Je ne parle pas d’une seule voix d’un souffle unique tout est multiple je m’avance hésitante puis plus sûre me faufile entre les phrases me glisse vers l’autre me perds un peu mais pas tout à fait juste assez pour sentir, me laisser déposséder, de quoi ? par l’inconnu qui peut-être ne l’est pas tant que ça, qui transformera habitera cet imaginaire de ses propres fantasmes. Je cueille des mots ou plutôt ils s’imposent j’y mets des couleurs des sensations j’entends leur musique cachée dans les interstices des lettres. Parfois je me laisse questionner par le monde mes pensées arrivent en vrac heurtent et se perdent je suis troublée. Faire vibrer, une nécessité, oui toucher sans chercher à plaire forcément, tenter de créer un pont, une passerelle quelque chose de fragile d’instable, rien n’est sûr. Je raconte retenue, le lecteur inventera sa propre histoire. Ouvrir des visions des perspectives qui n’existent que parce qu’elles sont partagées. Comment laisser l’autre s’insinuer, devenir le créateur, un vertige qui pourrait lui permettre de pleurer rire aimer au travers de mots qui ne sont pas les siens. Mystère, inconnu, je ne sais pas ce que je laisse qui m’échappe par des portes qui ne mènent nulle part ou ailleurs, là où je ne suis jamais allée; il revient au lecteur de s’emparer de transformer ou de prolonger pour inventer sa propre histoire.

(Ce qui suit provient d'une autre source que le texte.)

Lemma safe_accept y y' : holding y -> accept_step clock cfg y = Some y' -> safe y y'.
Proof.
  intros Hy E. pose proof Hy as [H1 H2 H3]. unfold accept_step in E.
  assert (forall s y1, handle_of y HAccept = Some s -> lf_os y1 = drop_socket s (lf_os y) -> handle_of y1 HAccept = None ->
    (forall o, o <> HAccept -> handle_of y1 o = handle_of y o) -> lf_listener y1 = lf_listener y -> lf_port y1 = lf_port y -> safe y y1) as Hdrop.
  { intros s y1 Hs Hw Hn Hh E1 E2. destruct (drop_view s (lf_os y)) as [V1 V2]; [destruct (H1 _ _ Hs); lia |].
    rewrite <- Hw in V1, V2. apply (safe_drop HAccept s y); try done. by apply (listener_not_dropped HAccept s). }
  assert (forall y1, handle_of y1 HAccept = handle_of y HAccept -> lf_os y1 = lf_os y -> lf_threads y1 = lf_threads y ->
    lf_listener y1 = lf_listener y -> lf_port y1 = lf_port y -> safe y y1) as Hkeep.
  { intros y1 Ha E1 E2 E3 E4. apply (safe_kept y); [done | | by rewrite E1 | intros _; by rewrite E1].
    intros [| | i]; [cbn; by rewrite E3 | exact Ha | cbn; by rewrite E2]. }
  destruct (lf_accept y) as [| | | s | s | s | k |] eqn:Ea; [done | | | | | | | done].
  - injection E as <-. apply Hkeep; try done. cbn. rewrite Ea. by destruct (lf_stopping y).
  - destruct (sys_waits _ _); [done |]. pose proof (net_accept_view view (lf_listener y) (lf_os y)) as Hv.
    destruct (net_accept _ _) as [[[o s] d] w]. destruct Hv as (V1 & _ & _ & [(-> & V2 & V3 & V4) | (-> & V2 & V3)]); injection E as <-.
    + apply (safe_take HAccept s y); try done; [cbn; by rewrite Ea | by intros [] | cbn; by rewrite V1].
    + apply (safe_kept y); [done | | done | by intros _; cbn; rewrite V1].
      intros [| | i]; [done | | done]. cbn. rewrite Ea. by destruct (lf_stopping y).
  - destruct (lf_stopping y); injection E as <-; [| by apply Hkeep; try done; cbn; rewrite Ea].
    apply (Hdrop s); try done; [cbn; by rewrite Ea | by intros []].
  - injection E as <-. apply Hkeep; try done. cbn. by rewrite Ea.
  - injection E as <-. unfold admit_socket. destruct (sc_max_connections cfg <=? zlen (lf_slots y)).
    + apply (Hdrop s); try done; [cbn; by rewrite Ea | by intros []].
    + apply (safe_moved (handed_over (length (lf_threads y))) y); try done; [apply handed_over_back | by apply handed_thread].
  - injection E as <-. apply Hkeep; try done. cbn. by rewrite Ea.
Qed.

(** *** Starting and stopping *)

Lemma stop_wake_frame y :
  lf_accept (stop_wake y) = lf_accept y /\ lf_threads (stop_wake y) = lf_threads y /\ lf_listener (stop_wake y) = lf_listener y /\
  lf_port (stop_wake y) = lf_port y /\ lf_slots (stop_wake y) = lf_slots y /\ lf_sys (stop_wake y) = lf_sys y /\ lf_owner (stop_wake y) = OSweep.
Proof. unfold stop_wake. by destruct (net_connect_loopback _ _) as [[[o s] d] w]. Qed.

Lemma wake_view y : lf_listener y <> -1 -> holding y ->
  os_open (view (lf_os (stop_wake y))) = os_open (view (lf_os y)) /\
  os_ports (view (lf_os (stop_wake y))) !! lf_listener y = os_ports (view (lf_os y)) !! lf_listener y /\
  (is_affirmative (net_connect_loopback (lf_port y) (lf_os y)).1.1.1 = true ->
    lf_listener y ∈ os_pending (view (lf_os (stop_wake y)))).
Proof.
  intros Hl [H1 H2 H3]. destruct (H1 _ _ (listener_held y Hl)) as [_ Ho].
  unfold stop_wake. pose proof (net_connect_handles view (lf_port y) (lf_os y)) as Hc.
  destruct (net_connect_loopback _ _) as [[[o s] d] w]. cbn [fst].
  destruct Hc as [(-> & V1 & V2 & V3 & V4 & V5 & _ & V6) | (-> & V1 & V2 & V3)].
  - change (is_affirmative Ok) with true. cbn [put_owner put_os lf_os].
    destruct (net_close_open s w ltac:(lia)) as [C1 C2]. assert (lf_listener y <> s) as Hn by congruence. split_and!.
    + rewrite C1, V3. apply leibniz_equiv. intros h. rewrite elem_of_difference, elem_of_union, elem_of_singleton.
      split; [by intros [[|]] | intros Hh; split; [by right | congruence]].
    + rewrite C2 by done. by rewrite V4.
    + intros _. unfold net_close, kInvalidSocketHandle. destruct (Z.eqb_spec s (-1)); [lia |]. cbn [snd].
      destruct (law_close s w) as (_ & _ & C3 & _). apply C3, elem_of_difference. split; [by apply V6, H3 | by rewrite elem_of_singleton].
  - change (is_affirmative Unavailable) with false. cbn [put_owner put_os lf_os]. split_and!; [done | by apply V3 | done].
Qed.

Lemma safe_owner c y y' : ordered clock cfg c y -> holding y -> owner_step clock cfg y = Some y' -> safe y y'.
Proof.
  intros [_ Hc _ _] Hy E. unfold owner_step in E. unfold control in Hc.
  destruct (lf_owner y) as [| | | [| h l] | | [| i l]] eqn:Eo; [done | ..].
  - injection E as <-. destruct (wake_view y (proj1 (proj2 (proj2 Hc))) Hy) as (V1 & V2 & _).
    destruct (stop_wake_frame y) as (F1 & F2 & F3 & F4 & _). apply (safe_kept y); try done.
    intros [| | i]; cbn; by rewrite ?F1, ?F2, ?F3.
  - injection E as <-. by apply (safe_kept y).
  - injection E as <-. by apply (safe_kept y).
  - injection E as <-. destruct (net_shutdown_view view h (lf_os y)) as (V1 & V2 & _).
    apply (safe_kept y); [done.. | by intros _; cbn; rewrite V2].
  - assert (lf_accept y = AExit /\ y' = take_all (put_accept AOff y)) as [Ea ->].
    { destruct Hc as (_ & _ & _ & Ha). destruct (lf_accept y); try done. by injection E as <-. }
    apply (safe_kept y); try done. intros [| | i]; [done | | done]. cbn. by rewrite Ea.
  - injection E as <-. destruct Hc as (_ & _ & Hl & _). unfold stop_end.
    destruct (net_close_open (lf_listener y) (lf_os y) Hl) as [V1 V2].
    assert ((net_close (lf_listener y) (lf_os y)).1 = -1) as Hn.
    { unfold net_close, kInvalidSocketHandle. by destruct (Z.eqb_spec (lf_listener y) (-1)). }
    destruct (net_close _ _) as [h w]. cbn [fst snd] in *. subst h.
    apply (safe_drop HListener (lf_listener y) y); try done; [by apply listener_held | by intros []].
  - destruct (thread_done y i); [| done]. injection E as <-. by apply (safe_kept y).
Qed.

Lemma safe_start c y : ordered clock cfg c y -> lf_owner y = OFree -> holding y -> safe y (server_start cfg y).2.
Proof.
  intros [_ Hc _ _] Eo Hy. unfold control in Hc. rewrite Eo in Hc. unfold server_start.
  destruct (lf_running y) eqn:Er; [by apply (safe_kept y) |]. destruct (negb sys_startup); [by apply (safe_kept y) |]. destruct Hc as (Hl & Ha & _).
  pose proof (net_listen_handles view (sc_port cfg) (sc_backlog cfg) (lf_os y)) as Hn.
  destruct (net_listen_loopback _ _ _) as [lr w]. destruct Hn as [(-> & V1 & V2 & V3 & V4 & _) | (-> & V1 & V2 & V3)].
  2:{ by apply (safe_kept y (put_os w y)). }
  change (safe y (put_accept ATop (put_flags true false (put_listener (li_handle lr) (li_port lr) (put_os w y))))).
  apply (safe_take HListener (li_handle lr) y); try done.
  - cbn. by rewrite Hl.
  - cbn. unfold kInvalidSocketHandle. by destruct (Z.eqb_spec (li_handle lr) (-1)); [lia |].
  - intros [| | i] Ho; [done | cbn; by rewrite Ha | done].
Qed.

Lemma safe_step c op y y' : ordered clock cfg c y -> holding y -> life_step clock cfg op y = Some y' -> safe y y'.
Proof.
  intros Ho Hy. destruct op as [| | | | i | op]; cbn [life_step].
  - destruct (lf_owner y) eqn:Eo; try done. intros [= <-]. by eapply safe_start.
  - destruct (lf_owner y) eqn:Eo; try done. intros [= <-]. unfold stop_begin. destruct (_ && _); by apply (safe_kept y).
  - by eapply safe_owner.
  - by apply safe_accept.
  - by apply safe_thread.
  - intros [= <-]. by apply (safe_kept y).
Qed.

Lemma holding_others y w : holding y -> others_may view y w -> holding (put_os w y).
Proof.
  intros [H1 H2 H3] (V1 & V2 & _). split; [| exact H2 | intros Hl; cbn in *; rewrite V2; by apply H3].
  intros o h Ho. change (handle_of y o = Some h) in Ho. destruct (H1 _ _ Ho) as [H4 H5]. split; [exact H4 | by apply (V1 o)].
Qed.

Lemma life_holding c y : life_reachable clock cfg view c y -> holding y.
Proof.
  induction 1 as [e w He | op y y' Hy IH E | y w _ IH Hw].
  - split; [by intros [| | i] h Ho | by intros [| | i] o2 h Ho | done].
  - eapply safe_step; [by apply life_ordered | exact IH | exact E].
  - by apply holding_others.
Qed.

End Handles.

Ces mots ne sont plus les miens.
Des pages, un paquet de feuilles, des sujets divers multiples éparpillés des routes des chemins qui se croisent parfois se suivent un instant en parallèle puis s’éloignent chacun de son coté comme si de rien n’était sans se toucher. Mais ça se touche ça se confond ça se frôle ça surgit en bouts de phrases qui filent et déjà sont ailleurs. Voyager partir vers des mondes imaginaires des fragments de vies réelles ou non ou à moitié peu importe, il reste le tremblement sous les mots, une ébauche qui cherche à émerger. Des vies disparates, des bribes des éclats, des morceaux épars. Ce n’est pas un livre pas une histoire, quelques chose pourtant persiste, un fil qui serpente entre les mots l’intemporalité qui ne se voit pas et qu’on sent nous suivre nous rattraper comme ces mots sans arrêt de ponctuation il faut les écrire les dire vite sans attendre, une urgence avant que l’oubli ne vienne tout balayer ; on ne sait pas vraiment où ça mène alors on continue à tourner les pages.
Trouvé par hasard sur une banquette de métro quelques feuillets agrafés, je les ai ramassés par curiosité ou parce qu’ils étaient là à cet endroit précis de telle manière qu’on ne pouvait pas les rater. J’ai lu la première page puis la deuxième puis la suivante. Des mots des phrases des noms des lieux des dates, des routes des jardins que je ne connaissais pas. Pas de logique apparente, des fragments de choses vues entendues, lues peut-être. Des lignes sur une rue, une photo une scène ce n’est pas un récit, pas un journal de bord, pas un journal intime, un peu de tout, l’odeur du pain chaud, la forme des nuages, des moments consignés avec soin. Des personnages qui n’apparaissent qu’une fois et disparaissent presque aussitôt. Rien n’est expliqué, rien n’est justifié. Je me suis demandé qui avait écrit tout cela. Un homme, une femme ? Voyageur ou passante ? A quoi bon savoir ces feuillets ne sont pas une enquête ; un hommage à ce qu’on ne voit jamais. Je referme les feuillets après les avoir lus les repose sur la banquette. Ils resteront là dans l’indifférence du métro attendant un prochain regard, une prochaine main curieuse.